My friend Jonathan bought me an iced soy latte on Saturday. Yum. I told him about the lack of direction I feel in my life. He told me to read Psalm 143, which I did later on in the evening, during worship at the Prayer House. Now, I did not really want to be at worship that nite. I had planned all day on going to visit someone our community knows and loves, who is currently in jail. Some plans fell through and I was not able to go. I thought, “Jesus tells us to visit him in prison, how can I possibly sit here and worship him when I have failed to make it to the prison to see him”. Turns out that Jesus likes us to sit and worship him too, but regardless, I did not want to be there that nite. So I looked up Psalm 143. I repeated the phrase “show me the way I should go”. I started thinking about the election, about politics, about how I was probably the most liberal person in the room and about how I felt ostracized for it. (The ostracism was, of course, all in my head, since I do not have my political views tattooed on my forehead or written on my sleeve.) Regardless, I was thinking. My eyes traveled across the pages of my well worn Bible to Psalm 146, specifically where the Psalmist says “do not put your trust in princes, in mortal men, who cannot save”. I thought of the people at the Obama rally who were looking towards this man with faces of adoration, of obsession, of trust. I got scared. The Psalmist goes on to say that it is the LORD who upholds the cause of the oppressed, it is the LORD who gives food to the hungry, who sets prisoners free, gives sight to the blind, uplifts and loves. The Psalmist wrote that it is the LORD’s responsibility to watch over the life of the alien and to sustain the fatherless and the widow.

I remember the day that I realized that I was not a Republican. I remember the way I felt when I considered all of the things that Christians should be doing for the earth and for the poor and the hungry and the old and the sick no matter how undeserving those people may be and when I realized that the Republican Party has failed. I once heard someone say that the local church is the hope of the world. That both inspired me and made me very afraid for the future of the world. I decided that day that because the Republican Party failed and because the church was failing that I would secretly be a Democrat. I told myself and a few select people that I did not want to be a Democrat and that I did not think the government should have to do the job for the poor or for the environment but that I had to be one because the church and the Republicans were doing a terrible job of it all. I blamed the church and I put my trust in mortal men.
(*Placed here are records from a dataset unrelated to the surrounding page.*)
Lemma cancel_removes_own_entry_only_witness :
  let own := forward.mkTunnel (B "c1") (B "localhost", 80%Z) (B "5e55") (B "me") None (B "http") in
  let other :=
    forward.mkTunnel (B "c2") (B "localhost", 80%Z) (B "0ther") (B "you") None (B "http") in
  let tunnels : gmap bytes forward.sshTunnelsListenerData :=
    <[ forward.addrOf (B "localhost") 80 ++ B "abcd" := own ]>
      {[ forward.addrOf (B "localhost") 80 ++ B "wxyz" := other ]} in
  let tunnels1 : gmap bytes forward.sshTunnelsListenerData :=
    {[ forward.addrOf (B "localhost") 80 ++ B "wxyz" := other ]} in
  handlers.cancelForwardHandler (Some (B "abcd")) (B "5e55") (B "localhost") 80 tunnels
    (∅ : gmap bytes forward.forwardsListenerData)
  = Done (true, tunnels1, []) /\
  (forall k d, tunnels1 !! k = Some d -> tunnels !! k = Some d) /\
  (forall k d, tunnels !! k = Some d -> tunnels1 !! k = None ->
     forward.sessionID d = B "5e55" /\
     k = forward.addrOf (B "localhost") 80 ++ B "abcd").
Proof.
  cbv zeta.
  match goal with |- ?run /\ _ => assert (Hrun : run) by by_evaluation end.
  split; [exact Hrun|].
  destruct (cancel_removes_own_entry_only _ _ _ _ _ _ _ _ _ Hrun) as (_ & Hkeep & Hgone).
  split; [exact Hkeep|]. intros k d Hk Hn.
  destruct (Hgone k d Hk Hn) as (Hs & _ & n & [= <-] & ->). split; [exact Hs | reflexivity].
Defined.

(** A client that comes back under a new session takes its name over; the
    clean-up and the cancel request of the old session then leave the
    entry alone, because it carries the new session id. *)
Theorem reconnect_survives_old_session
    (conn1 conn2 bindAddr : bytes) (session1 session2 cID name : bytes)
    (header1 header2 : option bytes) (type1 type2 : bytes)
    (tunnels : gmap bytes forward.sshTunnelsListenerData)
    (forwards : gmap bytes forward.forwardsListenerData) (rnd1 rnd2 n : bytes) :
  let res1 := forward.acquireTunnelName conn1 bindAddr 80 session1 cID name header1 type1
                tunnels rnd1 in
  let res2 := forward.acquireTunnelName conn2 bindAddr 80 session2 cID n header2 type2
                (forward.tunnels' res1) rnd2 in
  let entry := forward.mkTunnel conn2 (bindAddr, 80%Z) session2 cID header2 type2 in
  forward.granted res1 = Some n ->
  session1 <> session2 ->
  forward.granted res2 = Some n /\
  forward.tunnels' res2 !! (forward.addrOf bindAddr 80 ++ n) = Some entry /\
  handlers.cancelForwardHandler (Some n) session1 bindAddr 80 (forward.tunnels' res2) forwards
  = Done (true, forward.tunnels' res2, []) /\
  forall forwards1 closed t1,
    handlers.connectionCleanup (Some n) (Some (bindAddr, 80%Z)) session1
      (forward.tunnels' res2) forwards = Done (t1, forwards1, closed) ->
    t1 = forward.tunnels' res2.
Proof.
  cbv zeta. intros Hg Hs.
  destruct (acquireTunnelName_table conn1 bindAddr 80 session1 cID name header1 type1
              tunnels rnd1 n Hg) as (Ht1 & Hv & _).
  set (key := forward.addrOf bindAddr 80 ++ n) in *.
  set (t1 := forward.tunnels' (forward.acquireTunnelName conn1 bindAddr 80 session1 cID name
                                 header1 type1 tunnels rnd1)) in *.
  assert (Hres2 : forward.acquireTunnelName conn2 bindAddr 80 session2 cID n header2 type2 t1 rnd2
                  = forward.mkHttpResult (Some n)
                      (<[key := forward.mkTunnel conn2 (bindAddr, 80%Z) session2 cID header2 type2]> t1)
                      ((if negb (bytes_eqb n []) && negb true
                        then [B "Specified tunnelName '" ++ n ++ B "' not valid" ++ [LF]]
                        else []) ++ []) rnd2).
  { unfold forward.acquireTunnelName. rewrite Hv.
    fold (forward.addrOf bindAddr 80). fold key.
    rewrite Ht1, lookup_insert_eq. cbn [forward.clientID]. rewrite bytes_eqb_refl.
    cbn [forward.drawName]. reflexivity. }
  rewrite Hres2. cbn [forward.granted forward.tunnels'].
  split; [reflexivity|]. split; [apply lookup_insert_eq|].
  assert (Hneq : bytes_eqb session2 session1 = false)
    by (apply bytes_eqb_neq; congruence).
  split.
  - unfold handlers.cancelForwardHandler.
    change (80 =? handlers.httpBindPort)%Z with true. cbv iota.
    fold (forward.addrOf bindAddr 80). fold key.
    rewrite lookup_insert_eq. cbn [forward.sessionID]. rewrite Hneq. reflexivity.
  - intros forwards1 closed t2. unfold handlers.connectionCleanup.
    fold (forward.addrOf bindAddr 80). fold key.
    rewrite lookup_insert_eq. cbn [forward.sessionID]. rewrite Hneq.
    destruct (forwards !! forward.addrOf bindAddr 80) as [o|].
    + destruct (bytes_eqb (forward.conType o) (B "tcp")
                && bytes_eqb (forward.fSessionID o) session1).
      * destruct (forward.listener o); [|discriminate]. intros [= <- _ _]. reflexivity.
      * intros [= <- _ _]. reflexivity.
    + intros [= <- _ _]. reflexivity.
Qed.

Lemma reconnect_survives_old_session_witness :
  let res1 := forward.acquireTunnelName (B "c1") (B "localhost") 80 (B "5e55") (B "me")
                (B "my-sub") None (B "http") ∅ [] in
  let res2 := forward.acquireTunnelName (B "c2") (B "localhost") 80 (B "5e56") (B "me")
                (B "my-sub") None (B "http") (forward.tunnels' res1) [] in
  forward.granted res2 = Some (B "my-sub") /\
  forward.tunnels' res2 !! (forward.addrOf (B "localhost") 80 ++ B "my-sub")
  = Some (forward.mkTunnel (B "c2") (B "localhost", 80%Z) (B "5e56") (B "me") None (B "http")) /\
  handlers.cancelForwardHandler (Some (B "my-sub")) (B "5e55") (B "localhost") 80
    (forward.tunnels' res2) ∅
  = Done (true, forward.tunnels' res2, []) /\
  forall forwards1 closed t1,
    handlers.connectionCleanup (Some (B "my-sub")) (Some (B "localhost", 80%Z)) (B "5e55")
      (forward.tunnels' res2) ∅ = Done (t1, forwards1, closed) ->
    t1 = forward.tunnels' res2.
Proof.
  cbv zeta.
  apply (reconnect_survives_old_session (B "c1") (B "c2") (B "localhost") (B "5e55") (B "5e56")
           (B "me") (B "my-sub") None None (B "http") (B "http") ∅ ∅ [] [] (B "my-sub")).
  - reflexivity.
  - discriminate.
Defined.

Lemma acquireTCPPort_success (listen : bytes -> bool) (bindAddr : bytes) (bindPort : Z)
    (sessionHex cID domainHost : bytes)
    (forwards : gmap bytes forward.forwardsListenerData) (res : forward.tcpResult) (p : Z) :
  forward.acquireTCPPort listen bindAddr bindPort sessionHex cID domainHost forwards = Done res ->
  forward.tcpReply res = forward.Success p ->
  p <> 0%Z ->
  forward.forwards' res =
    <[forward.addrOf bindAddr p :=
        forward.mkForward (Some (forward.addrOf bindAddr p)) cID sessionHex (B "tcp")]> forwards
  /\ listen (forward.addrOf bindAddr p) = true
  /\ (bindPort <> 0%Z -> p = bindPort).
Proof.
  unfold forward.acquireTCPPort, forward.addrOf.
  set (pick := if (bindPort =? 0)%Z then _ else _).
  assert (Hpick : pick = (p, p, forward.JoinHostPort bindAddr (forward.Itoa p)) \/
                  (exists a, pick = (0%Z, bindPort, a)) \/
                  (exists q a, pick = (q, q, a) /\ q <> p)).
  { subst pick. destruct (Z.eqb_spec bindPort 0) as [->|Hb].
    - destruct (forward.scanPorts _ _ _ _) as [q|].
      + destruct (Z.eq_dec q p) as [->|Hq]; [left; reflexivity|].
        right. right. eauto.
      + right. left. eauto.
    - destruct (Z.eq_dec bindPort p) as [->|Hq]; [left; reflexivity|].
      right. right. eauto. }
  assert (Hb : bindPort <> 0%Z -> pick = (bindPort, bindPort,
                 forward.JoinHostPort bindAddr (forward.Itoa bindPort))).
  { subst pick. intros Hb. destruct (Z.eqb_spec bindPort 0); [congruence | reflexivity]. }
  destruct pick as [[rq pp] addr] eqn:Hpk.
  intros Hrun Hrep Hp0.
  assert (Hrq : rq = p).
  { revert Hrun Hrep.
    destruct (negb _ || _).
    - destruct (if bytes_eqb _ cID then _ else _) as [cl| |]; try discriminate.
      destruct (listen addr); intros [= <-]; cbn; intros [= <-]; reflexivity.
    - intros [= <-]. cbn. discriminate. }
  subst rq.
  destruct Hpick as [Hpick | [[a Hpick] | (q & a & Hpick & Hq)]];
    try (injection Hpick as ? ? ?; congruence).
  injection Hpick as -> ->.
  revert Hrun Hrep.
  destruct (negb _ || _).
  - destruct (if bytes_eqb _ cID then _ else _) as [cl| |]; try discriminate.
    destruct (listen _) eqn:Hl; intros [= <-]; cbn; [|discriminate].
    intros _. split; [reflexivity|]. split; [reflexivity|].
    intros Hne. specialize (Hb Hne). congruence.
  - intros [= <-]. cbn. discriminate.
Qed.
Well, I have decided to put my hope back in the LORD. I believe that He really can be trusted to uphold the cause of the oppressed and eliminate hunger and free prisoners and care for immigrants and orphans and widows and to do everything else that he has promised to do. This, in the most beautiful and terrifying way, does make the church the hope of the world. We, the church, really are the hands and feet of Jesus on this earth. If we can trust God to do what he has said and if He can trust us to let Him use our flesh to do so, then just imagine what our communities could look like. Imagine if local churches took the responsibility in each of their own neighborhoods, to put food on every table, to house all of the homeless, to take in the orphans and the old, to adopt all the unwanted babies and to pay for people to get the medical help they need, to clean up trash and plant gardens and love creation.

I do not know who I will vote for in November. All I know is that my hope cannot rest in ANY politician or any “mortal man” (or woman, of course.) I know that it is important to be informed and to vote and I know that putting our trust in God means more than trusting him to put the right people in power, it means trusting him to enable his church to do the dirty work of redeeming this world. I trust Him to enable me to get my hands and my feet dirty in the process.